November 22, 2023
I
was in the cafeteria line with my third-grade class at Edgewood Elementary in Eugene.
Mrs. Ellis, our teacher, approached us.
"Children,"
she said, "I have some very sad news."
It was 60 years ago today.
I don't remember how much Mrs. Ellis knew at that point, or how much else she told
us. Whether it was that President John Kennedy had been shot, or also that he had died, I'm not sure.
But I won't ever forget her somber
tone as she leaned over to be closer to us and spoke.
Teachers wheeled in a cart with a black-and-white television on it as we went through
the line. And we sat down, ate and watched.
JFK was dead.
I'd later know that the shots came in Dallas' Dealey Plaza at 10:30 a.m., Pacific Standard
Time. Our Time.
About 10 minutes later, presumably when we were still in our classroom, CBS broke into the half-hour soap
opera, "As the World Turns." With a "BREAKING NEWS" card on screen, the unseen Walter Cronkite read a
rushed bulletin about three shots fired at the motorcade and reported the president was believed to be seriously wounded.

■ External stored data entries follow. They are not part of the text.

(** ** Parts *)

Definition set_callIds (v : ClientCallIdSequence) (s : RuntimePeer) : RuntimePeer :=
  mkPeer v (p_duplexRequests s) (p_handlers s) (p_handshake s) (p_incoming s) (p_isClosed s)
    (p_cancelled s) (p_pending s) (p_receiver s) (p_sender s) (p_streams s) (p_lifecycles s)
    (p_aborted s) (p_jobs s).
Definition set_duplex (v : DuplexRequests) (s : RuntimePeer) : RuntimePeer :=
  mkPeer (p_callIds s) v (p_handlers s) (p_handshake s) (p_incoming s) (p_isClosed s)
    (p_cancelled s) (p_pending s) (p_receiver s) (p_sender s) (p_streams s) (p_lifecycles s)
    (p_aborted s) (p_jobs s).
Definition set_handlers (v : RuntimeHandlerRegistry) (s : RuntimePeer) : RuntimePeer :=
  mkPeer (p_callIds s) (p_duplexRequests s) v (p_handshake s) (p_incoming s) (p_isClosed s)
    (p_cancelled s) (p_pending s) (p_receiver s) (p_sender s) (p_streams s) (p_lifecycles s)
    (p_aborted s) (p_jobs s).
Definition set_handshake (v : ProtocolHandshake) (s : RuntimePeer) : RuntimePeer :=
  mkPeer (p_callIds s) (p_duplexRequests s) (p_handlers s) v (p_incoming s) (p_isClosed s)
    (p_cancelled s) (p_pending s) (p_receiver s) (p_sender s) (p_streams s) (p_lifecycles s)
    (p_aborted s) (p_jobs s).
Definition set_incoming_calls (v : IncomingCalls) (s : RuntimePeer) : RuntimePeer :=
  mkPeer (p_callIds s) (p_duplexRequests s) (p_handlers s) (p_handshake s) v (p_isClosed s)
    (p_cancelled s) (p_pending s) (p_receiver s) (p_sender s) (p_streams s) (p_lifecycles s)
    (p_aborted s) (p_jobs s).
Definition set_isClosed (s : RuntimePeer) : RuntimePeer :=
  mkPeer (p_callIds s) (p_duplexRequests s) (p_handlers s) (p_handshake s) (p_incoming s) true
    (p_cancelled s) (p_pending s) (p_receiver s) (p_sender s) (p_streams s) (p_lifecycles s)
    (p_aborted s) (p_jobs s).
Definition set_cancelled (v : LocallyCancelledCalls) (s : RuntimePeer) : RuntimePeer :=
  mkPeer (p_callIds s) (p_duplexRequests s) (p_handlers s) (p_handshake s) (p_incoming s)
    (p_isClosed s) v (p_pending s) (p_receiver s) (p_sender s) (p_streams s) (p_lifecycles s)
    (p_aborted s) (p_jobs s).
Definition set_pending (v : PendingCalls) (s : RuntimePeer) : RuntimePeer :=
  mkPeer (p_callIds s) (p_duplexRequests s) (p_handlers s) (p_handshake s) (p_incoming s)
    (p_isClosed s) (p_cancelled s) v (p_receiver s) (p_sender s) (p_streams s) (p_lifecycles s)
    (p_aborted s) (p_jobs s).
Definition set_receiver (v : ProtocolReceiver) (s : RuntimePeer) : RuntimePeer :=
  mkPeer (p_callIds s) (p_duplexRequests s) (p_handlers s) (p_handshake s) (p_incoming s)
    (p_isClosed s) (p_cancelled s) (p_pending s) v (p_sender s) (p_streams s) (p_lifecycles s)
    (p_aborted s) (p_jobs s).
Definition set_sender (v : ProtocolSender continuation) (s : RuntimePeer) : RuntimePeer :=
  mkPeer (p_callIds s) (p_duplexRequests s) (p_handlers s) (p_handshake s) (p_incoming s)
    (p_isClosed s) (p_cancelled s) (p_pending s) (p_receiver s) v (p_streams s) (p_lifecycles s)
    (p_aborted s) (p_jobs s).
Definition set_streams (v : gmap Z RuntimeEventStream) (s : RuntimePeer) : RuntimePeer :=
  mkPeer (p_callIds s) (p_duplexRequests s) (p_handlers s) (p_handshake s) (p_incoming s)
    (p_isClosed s) (p_cancelled s) (p_pending s) (p_receiver s) (p_sender s) v (p_lifecycles s)
    (p_aborted s) (p_jobs s).
Definition set_lifecycles (v : gmap Z CallLifecycle) (s : RuntimePeer) : RuntimePeer :=
  mkPeer (p_callIds s) (p_duplexRequests s) (p_handlers s) (p_handshake s) (p_incoming s)
    (p_isClosed s) (p_cancelled s) (p_pending s) (p_receiver s) (p_sender s) (p_streams s) v
    (p_aborted s) (p_jobs s).
Definition set_aborted (v : gmap Z abort_record) (s : RuntimePeer) : RuntimePeer :=
  mkPeer (p_callIds s) (p_duplexRequests s) (p_handlers s) (p_handshake s) (p_incoming s)
    (p_isClosed s) (p_cancelled s) (p_pending s) (p_receiver s) (p_sender s) (p_streams s)
    (p_lifecycles s) v (p_jobs s).
Definition set_jobs (v : list (continuation * option thrown)) (s : RuntimePeer) : RuntimePeer :=
  mkPeer (p_callIds s) (p_duplexRequests s) (p_handlers s) (p_handshake s) (p_incoming s)
    (p_isClosed s) (p_cancelled s) (p_pending s) (p_receiver s) (p_sender s) (p_streams s)
    (p_lifecycles s) (p_aborted s) v.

Incredibly, the network briefly -- only briefly -- returned to the soap opera. At that point, everyone was scrambling.
At
Parkland Hospital, President Kennedy officially was pronounced dead at 11 a.m., Pacific.
The announcement came from White
House Assistant Press Secretary Malcom Kilduff at 11:33.
At 11:38, from the network newsroom, Cronkite put on his glasses and said as he looked
at a piece of copy: "From Dallas, Texas, the flash, apparently official, President Kennedy died ..."
As he continued, he
slipped off his glasses and twice checked the clock on the studio wall.
"...at 1 p.m., Central Standard Time. Some
38 minutes ago."
He paused, clearly affected. At one point, he licked his lips. For a moment, the next words seemed caught
in his throat.
"Vice President Lyndon Johnson has left the hospital in Dallas," he said, "but we do not
know to where he has proceeded. Presumably, he will be taking the oath of office shortly and become the 36th president of
the United States."
Here's that footage from the "CBS Sunday Morning" look back over the weekend.
My best guess is that my third-grade class arrived in the cafeteria about when -- give
or take -- Cronkite announced the confirmation of JFK's death. Looking back at the day's reporting from the newsrooms and
Dallas, the most amazing point to me is that while we were only six years away from landing on the moon, the television coverage
of the time seemed so primitive.
That was a Friday. In our world, the Oregon State-Oregon "Civil War," scheduled
for the next day, was postponed a week.
We watched the mourning over the next week or so. We probably didn't realize that for
us, this would be one of the time markers.
I've wandered on the grassy knoll, taken the Texas Book Depository tour and stood at
the window where Lee Harvey Oswald fired the shots.
I've read some of the many books on the assassination -- and there are so many of those,
they could fill a wing of a library.
I've allowed my theorizing to evolve, abandoning the belief that Oswald had to be part of a larger
conspiracy and deciding that if that were the case, it would have come out by now. So, yes, Oswald acted alone.
Maybe 60 years from now, someone will have proven me wrong.